The specific projectile is a 155 mm M107 high-explosive shell, because that's the paper's own worked example, with real, published aerodynamic data (not a generic approximation) to validate the whole simulator against.

2.2 Reference frames

Three frames matter here:

  1. Inertial (Earth-fixed) frame: x = downrange, y = cross-range, z = altitude (positive up). Fixed to the launch point. A flat, non-rotating Earth is assumed (see §2.8/limitations — the paper's own model includes Earth's rotation and ellipsoidal shape; this project omits that for the range/altitude regime of the example case).

  2. Body-fixed frame: rotates with the projectile, including its roll. This is what the paper's own equations (1)-(2) use.

  3. Non-rolling ("aeroballistic") frame: this project's actual working frame. Its x-axis tracks the projectile's symmetry axis (nose direction) — so it pitches and yaws with the body — but it does not roll with it. Roll (pure spin about the symmetry axis) is tracked as an independent number instead.

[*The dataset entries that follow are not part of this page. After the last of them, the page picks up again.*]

Lemma E3_impulse_witness :
  exists A' B',
    collide (H := example_platform) E3_A E3_B 2 2 10 = Some (A', B') /\
    (dx A' == - (1 # 2))%Q /\ (dx B' == 1 # 22)%Q /\
    (dy A' == 0)%Q /\ (dy B' == 0)%Q.
Proof.
  eexists _, _. split; [vm_compute; reflexivity|].
  apply (E3_impulse (H := example_platform) E3_A E3_B _ _ 2 2);
    try reflexivity.
Defined.

(** ** Comparisons of floats *)

Lemma Qltb_lt (a b : Q) : Qltb a b = true <-> (a < b)%Q.
Proof.
  unfold Qltb. rewrite negb_true_iff. split.
  - intros Hf. apply Qnot_le_lt. intros Hle. apply Qle_bool_iff in Hle. congruence.
  - intros Hlt. destruct (Qle_bool b a) eqn:Hb; [|reflexivity].
    apply Qle_bool_iff in Hb. exfalso. apply (Qlt_not_le _ _ Hlt Hb).
Qed.

Lemma Qltb_ge (a b : Q) : Qltb a b = false <-> (b <= a)%Q.
Proof.
  unfold Qltb. rewrite negb_false_iff. apply Qle_bool_iff.
Qed.

(** ** Subduction *)

(** C6, as stated, fails: with self-velocity (1,0) and hint (2,0) the dot
    product is positive, yet the adjusted hint (1,0) is not orthogonal to the
    velocity. *)
Lemma subduction_hint_not_orthogonal :
  let p := E5_plate 3 3 (fun _ => 0) in
  (0 < vx p * 2 + vy p * 0)%Q /\
  ~ (vx p * fst (subduction_hint p 2 0) + vy p * snd (subduction_hint p 2 0) == 0)%Q.
Proof.
  simpl. split; [reflexivity|]. intros Hz. vm_compute in Hz. discriminate Hz.
Qed.

(** C6, amended: whenever the dot product of the hint (dx,dy) with the plate's
    own velocity (vx,vy) is positive, the velocity vector itself is subtracted
    from the hint -- the dot product of the adjusted hint with the velocity is
    the original one less the squared length of the velocity -- before the
    noise term and the factor-10 scaling give the deposit offset. *)
Theorem subduction_hint_subtracts_velocity (p : plate) (dx dy : Q) :
  (0 < vx p * dx + vy p * dy)%Q ->
  let h := subduction_hint p dx dy in
  (fst h == dx - vx p)%Q /\ (snd h == dy - vy p)%Q /\
  (vx p * fst h + vy p * snd h ==
   (vx p * dx + vy p * dy) - (vx p * vx p + vy p * vy p))%Q /\
  forall offset,
    (fst (subduction_offset h offset) == 10 * (dx - vx p) + 3 * offset)%Q /\
    (snd (subduction_offset h offset) == 10 * (dy - vy p) + 3 * offset)%Q.
Proof.
  intros Hdot h. subst h. unfold subduction_hint, subduction_offset. simpl.
  apply Qltb_lt in Hdot. rewrite Hdot. unfold b2q. simpl.
  repeat split; ring.
Qed.

Lemma subduction_hint_subtracts_velocity_witness :
  let p := E5_plate 3 3 (fun _ => 0) in
  (fst (subduction_hint p 2 0) == 2 - vx p)%Q /\
  (snd (subduction_hint p 2 0) == 0 - vy p)%Q.
Proof.
  intros p.
  destruct (subduction_hint_subtracts_velocity p 2 0) as (Hx & Hy & _).
  - reflexivity.
  - split; [exact Hx | exact Hy].
Defined.

(** ** Local indices *)

Lemma sz_range z : 0 <= sz z < 2 ^ 64.
Proof. unfold sz. apply Z.mod_pos_bound. lia. Qed.

Lemma sz_small z : 0 <= z < 2 ^ 64 -> sz z = z.
Proof. unfold sz. apply Z.mod_small. Qed.

Lemma sz_le z : 0 <= z -> sz z <= z.
Proof. unfold sz. intros Hz. apply Z.mod_le; lia. Qed.

Lemma getMapIndex_nonneg p x y index lx ly :
  getMapIndex p x y = (index, lx, ly) -> 0 <= index.
Proof.
  unfold getMapIndex, Rectangle_getMapIndex. simpl.
  match goal with |- context [if ?c then _ else _] => destruct c end;
    intros Heq; injection Heq as <- _ _.
  - apply sz_range.
  - unfold SIZE_MAX. lia.
Qed.

Lemma rd_wr_same {A} (a a' : list A) i v :
  wr a i v = Some a' -> rd a' i = Some v.
Proof.
  unfold wr, rd. destruct (Z.leb_spec 0 i); simpl; [|discriminate].
  destruct (Z.ltb_spec i (Z.of_nat (length a))); [|discriminate].
  intros Heq. injection Heq as <-. apply list_lookup_insert_eq. lia.
Qed.

Lemma rd_wr_other {A} (a a' : list A) i j v :
  wr a i v = Some a' -> i <> j -> rd a' j = rd a j.
Proof.
  unfold wr, rd. destruct (Z.leb_spec 0 i); simpl; [|discriminate].
  destruct (Z.ltb_spec i (Z.of_nat (length a))); [|discriminate].
  intros Heq Hij. injection Heq as <-.
  destruct (Z.leb_spec 0 j); [|reflexivity].
  apply list_lookup_insert_ne. lia.
Qed.

Lemma wr_length {A} (a a' : list A) i v :
  wr a i v = Some a' -> length a' = length a.
Proof.
  unfold wr. destruct (_ && _); [|discriminate].
  intros Heq. injection Heq as <-. apply length_insert.
Qed.

Lemma wr_same_value {A} (a a' : list A) i v :
  rd a i = Some v -> wr a i v = Some a' -> a' = a.
Proof.
  unfold wr, rd. destruct (Z.leb_spec 0 i); simpl; [|discriminate].
  destruct (Z.ltb_spec i (Z.of_nat (length a))); [|discriminate].
  intros Hr Heq. injection Heq as <-. apply list_insert_id. exact Hr.
Qed.

(** ** Setting crust inside the raster *)

(** Inside the raster [setCrust] does not touch the geometry: it writes the
    (clamped) height, blends the age and adjusts the mass. *)
Lemma setCrust_inside p x y z t index lx ly :
  getMapIndex p x y = (index, lx, ly) ->
  index < sz (width p * height p) ->
  rasters_sized p ->
  exists h map' age',
    rd (map p) index = Some h /\
    wr (map p) index (if Qltb z 0 then 0%Q else z) = Some map' /\
    length age' = length (age_map p) /\
    setCrust p x y z t =
      Some (with_rasters p map' age' (segment p) (seg_data p)
              (mass p - h + (if Qltb z 0 then 0 else z))%Q).
Proof.
  intros Hidx Hin (Hm & Ha & Hs).
  pose proof (getMapIndex_nonneg _ _ _ _ _ _ Hidx) as H0.
  assert (Hwh : sz (width p * height p) <= width p * height p)
    by (apply sz_le; lia).
  destruct (rd_Some (map p) index) as [h Hh]; [lia|].
  destruct (rd_Some (age_map p) index) as [a Hra]; [lia|].
  unfold setCrust. rewrite Hidx.
  destruct (Z.leb_spec (sz (width p * height p)) index); [lia|]. simpl.
  rewrite Hh. simpl. rewrite Hra. simpl.
  match goal with |- context [wr (age_map p) index ?v] =>
    destruct (wr_Some (age_map p) index v) as (age' & -> & Hla); [lia|] end.
  simpl.
  destruct (wr_Some (map p) index (if Qltb z 0 then 0%Q else z))
    as (map' & Hw & Hlm); [lia|].
  rewrite Hw. simpl. exists h, map', age'. auto.
Qed.

(** ** Accretion by collision *)

Lemma rd_bounds {A} (a : list A) i v :
  rd a i = Some v -> 0 <= i < Z.of_nat (length a).
Proof.
  unfold rd. destruct (Z.leb_spec 0 i); [|discriminate].
  intros Hl. apply lookup_lt_Some in Hl. lia.
Qed.

Lemma getMapIndex_with_rasters p m a s sd ms x y :
  getMapIndex (with_rasters p m a s sd ms) x y = getMapIndex p x y.
Proof. reflexivity. Qed.

(** C10: every call of [addCrustByCollision] on a cell inside the plate
    returns, increments the recorded area of continent [continentId] by
    exactly 1 and enlarges its bounding box to contain the cell -- also when
    the cell was already assigned to that continent, in which case the number
    of cells assigned to it stays the same, so a recorded area that was not
    below that number now exceeds it. *)
Theorem addCrustByCollision_counts_every_call
    (p : plate) (x y : Z) (z : Q) (t continentId index lx ly : Z)
    (d : segmentData) :
  getMapIndex p x y = (index, lx, ly) ->
  index < sz (width p * height p) ->
  rasters_sized p ->
  rd (seg_data p) continentId = Some d ->
  0 <= area d < SIZE_MAX ->
  exists p' d',
    addCrustByCollision p x y z t continentId = Some p' /\
    rd (seg_data p') continentId = Some d' /\
    area d' = area d + 1 /\
    box_contains d' lx ly /\
    (x0 d' <= x0 d /\ y0 d' <= y0 d /\ x1 d <= x1 d' /\ y1 d <= y1 d') /\
    rd (segment p') index = Some continentId /\
    (rd (segment p) index = Some continentId ->
     assigned p' continentId = assigned p continentId /\
     (Z.of_nat (assigned p continentId) <= area d ->
      Z.of_nat (assigned p' continentId) < area d')).
Proof.
  intros Hidx Hin Hsized Hd Harea.
  pose proof (getMapIndex_nonneg _ _ _ _ _ _ Hidx) as H0.
  pose proof (sz_range (width p * height p)) as Hsz.
  destruct (setCrust_inside p x y
              (match rd (map p) index with Some h => h | None => 0 end + z)%Q
              t index lx ly Hidx Hin Hsized)
    as (h & map' & age' & Hh & Hw & Hla & Hset).
  rewrite Hh in Hset, Hw.
  destruct Hsized as (Hm & Ha & Hs).
  assert (Hwh : sz (width p * height p) <= width p * height p)
    by (apply sz_le; lia).
  destruct (wr_Some (segment p) index continentId) as (seg' & Hseg & Hls); [lia|].
  pose proof (rd_bounds _ _ _ Hd) as Hcid.
  set (d' := enlarge_to_contain (set_area d (sz (area d + 1))) lx ly).
  destruct (wr_Some (seg_data p) continentId d') as (sd' & Hsd & Hlsd); [lia|].
  exists (with_rasters
            (with_rasters p map' age' (segment p) (seg_data p)
               (mass p - h + (if Qltb (h + z) 0 then 0 else h + z))%Q)
            map' age' seg' sd'
            (mass p - h + (if Qltb (h + z) 0 then 0 else h + z))%Q), d'.
  split.
  { unfold addCrustByCollision, getCrust. rewrite Hidx.
    destruct (Z.ltb_spec index SIZE_MAX); [|unfold SIZE_MAX in *; lia].
    rewrite Hh. simpl. rewrite Hset. simpl.
    rewrite getMapIndex_with_rasters, Hidx.
    rewrite Hseg. simpl. rewrite Hd. simpl. fold d'. rewrite Hsd. reflexivity. }
  simpl. split; [eapply rd_wr_same; eauto|].
  split; [subst d'; simpl; apply sz_small; unfold SIZE_MAX in *; lia|].
  split; [subst d'; unfold box_contains; simpl; lia|].
  split; [subst d'; simpl; lia|].
  split; [eapply rd_wr_same; eauto|].
  intros Hold. pose proof (wr_same_value _ _ _ _ Hold Hseg) as ->.
  unfold assigned. simpl. split; [reflexivity|].
  subst d'. simpl. rewrite sz_small by (unfold SIZE_MAX in *; lia). lia.
Qed.

Lemma addCrustByCollision_counts_every_call_witness :
  exists p' d',
    addCrustByCollision (E4_B 2 4) 3 3 1 0 0 = Some p' /\
    rd (seg_data p') 0 = Some d' /\ area d' = 2 /\
    assigned p' 0 = 1%nat.
Proof.
  destruct (addCrustByCollision_counts_every_call (E4_B 2 4) 3 3 1 0 0 5 1 1
              {| x0 := 1; y0 := 1; x1 := 1; y1 := 1; area := 1; coll_count := 1 |})
    as (p' & d' & Hcall & Hd' & Harea & _ & _ & _ & Hsame).
  - reflexivity.
  - reflexivity.
  - repeat split; reflexivity.
  - reflexivity.
  - unfold SIZE_MAX. simpl. lia.
  - exists p', d'. split; [exact Hcall|]. split; [exact Hd'|].
    split; [exact Harea|]. destruct Hsame as [-> _]; reflexivity.
Defined.

(** Two calls on the same cell: the recorded area is 2, one cell is assigned. *)
Example addCrustByCollision_twice :
  exists p1 p2 d,
    addCrustByCollision
      (with_rasters (E4_B 2 4) (map (E4_B 2 4)) (age_map (E4_B 2 4))
         (replicate 16 SIZE_MAX)
         [{| x0 := 1; y0 := 1; x1 := 1; y1 := 1; area := 0; coll_count := 0 |}]
         0%Q) 3 3 1 0 0 = Some p1 /\
    addCrustByCollision p1 3 3 1 0 0 = Some p2 /\
    rd (seg_data p2) 0 = Some d /\ area d = 2 /\ assigned p2 0 = 1%nat.
Proof.
  eexists _, _, _. split; [vm_compute; reflexivity|].
  split; [vm_compute; reflexivity|].
  split; [reflexivity|]. split; reflexivity.
Qed.

(** ** Growth of the raster *)

Lemma land_mask v b :
  0 <= v < 2 ^ 64 -> Z.land v (mask b) = if b then v else 0.
Proof.
  intros Hv. destruct b.
  - change (mask true) with (Z.ones 64). rewrite Z.land_ones by lia.
    apply Z.mod_small. exact Hv.
  - change (mask false) with 0. apply Z.land_0_r.
Qed.

Lemma scale8_spec d :
  0 <= d < 2 ^ 32 ->
  (8 | scale8 d) /\ 0 <= scale8 d <= d + 8 /\ (d = 0 -> scale8 d = 0).
Proof.
  intros Hd. unfold scale8.
  rewrite Z.shiftr_div_pow2, Z.shiftl_mul_pow2 by lia.
  change (2 ^ 3) with 8.
  assert (Hq : 0 <= d / 8 <= d) by (split; [apply Z.div_pos; lia | apply Z.div_le_upper_bound; lia]).
  assert (Hb : 0 <= Z.b2z (0 <? d) <= 1) by (destruct (0 <? d); simpl; lia).
  rewrite (sz_small (Z.b2z (0 <? d) + d / 8)) by lia.
  rewrite sz_small by lia.
  split; [exists (Z.b2z (0 <? d) + d / 8); lia|].
  split.
  - pose proof (Z.mul_div_le d 8). lia.
  - intros ->. reflexivity.
Qed.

Why not just use the body-fixed frame like the paper? For an axisymmetric shell (Iyy = Izz, true here), the non-rolling frame is mathematically exactly equivalent to the body-fixed frame — nothing is lost. But the body-fixed frame's translational equations pick up extremely fast terms from the roll rate (this shell spins at 175 revolutions per second at launch — about 1100 rad/s). A fixed-step integrator would need a timestep well under a millisecond just to avoid aliasing that spin frequency, which is needlessly slow. The non-rolling frame removes the roll rate from the translational equations entirely (see the derivation in §2.3), so the integrator only has to resolve the much slower ~20 Hz epicyclic (nutation) mode — about 50-100x more forgiving.

2.3 Equations of motion

The paper's own equations (1)-(4) are transcribed verbatim, with the code's exact implementation and any sign/convention differences, in Equations of Motion — read that alongside this section for the full derivation. Summary:

Translational (non-rolling frame), from the transport theorem:

dV/dt |frame = F/m - Omega x V,     Omega = (0, q, r),  V = (u, v, w)

expanding the cross product gives:

u_dot = -q*w + r*v + Fx/m
v_dot = -r*u        + Fy/m
w_dot =  q*u         + Fz/m

Note there is no p (spin rate) in these — that's the payoff of the non-rolling frame described above.

Rotational (Euler's equations for a symmetric top, Iyy = Izz, non-rolling frame angular velocity Omega = (0, q, r), true angular velocity (p, q, r)):

p_dot = Mx / Ixx
q_dot = (My - Ixx*p*r) / Iyy
r_dot = (Mz + Ixx*p*q) / Iyy

The Ixx*p*r / Ixx*p*q terms are the gyroscopic coupling — they are what turn an aerodynamically destabilizing moment (see §2.4) into bounded precession instead of a runaway tumble, provided the spin rate is high enough (the gyroscopic stability factor, Sg > 1). This coupling is the mathematical heart of why spin-stabilization works at all, and getting its sign right was the single most important correctness issue in building this simulator (see §2.8).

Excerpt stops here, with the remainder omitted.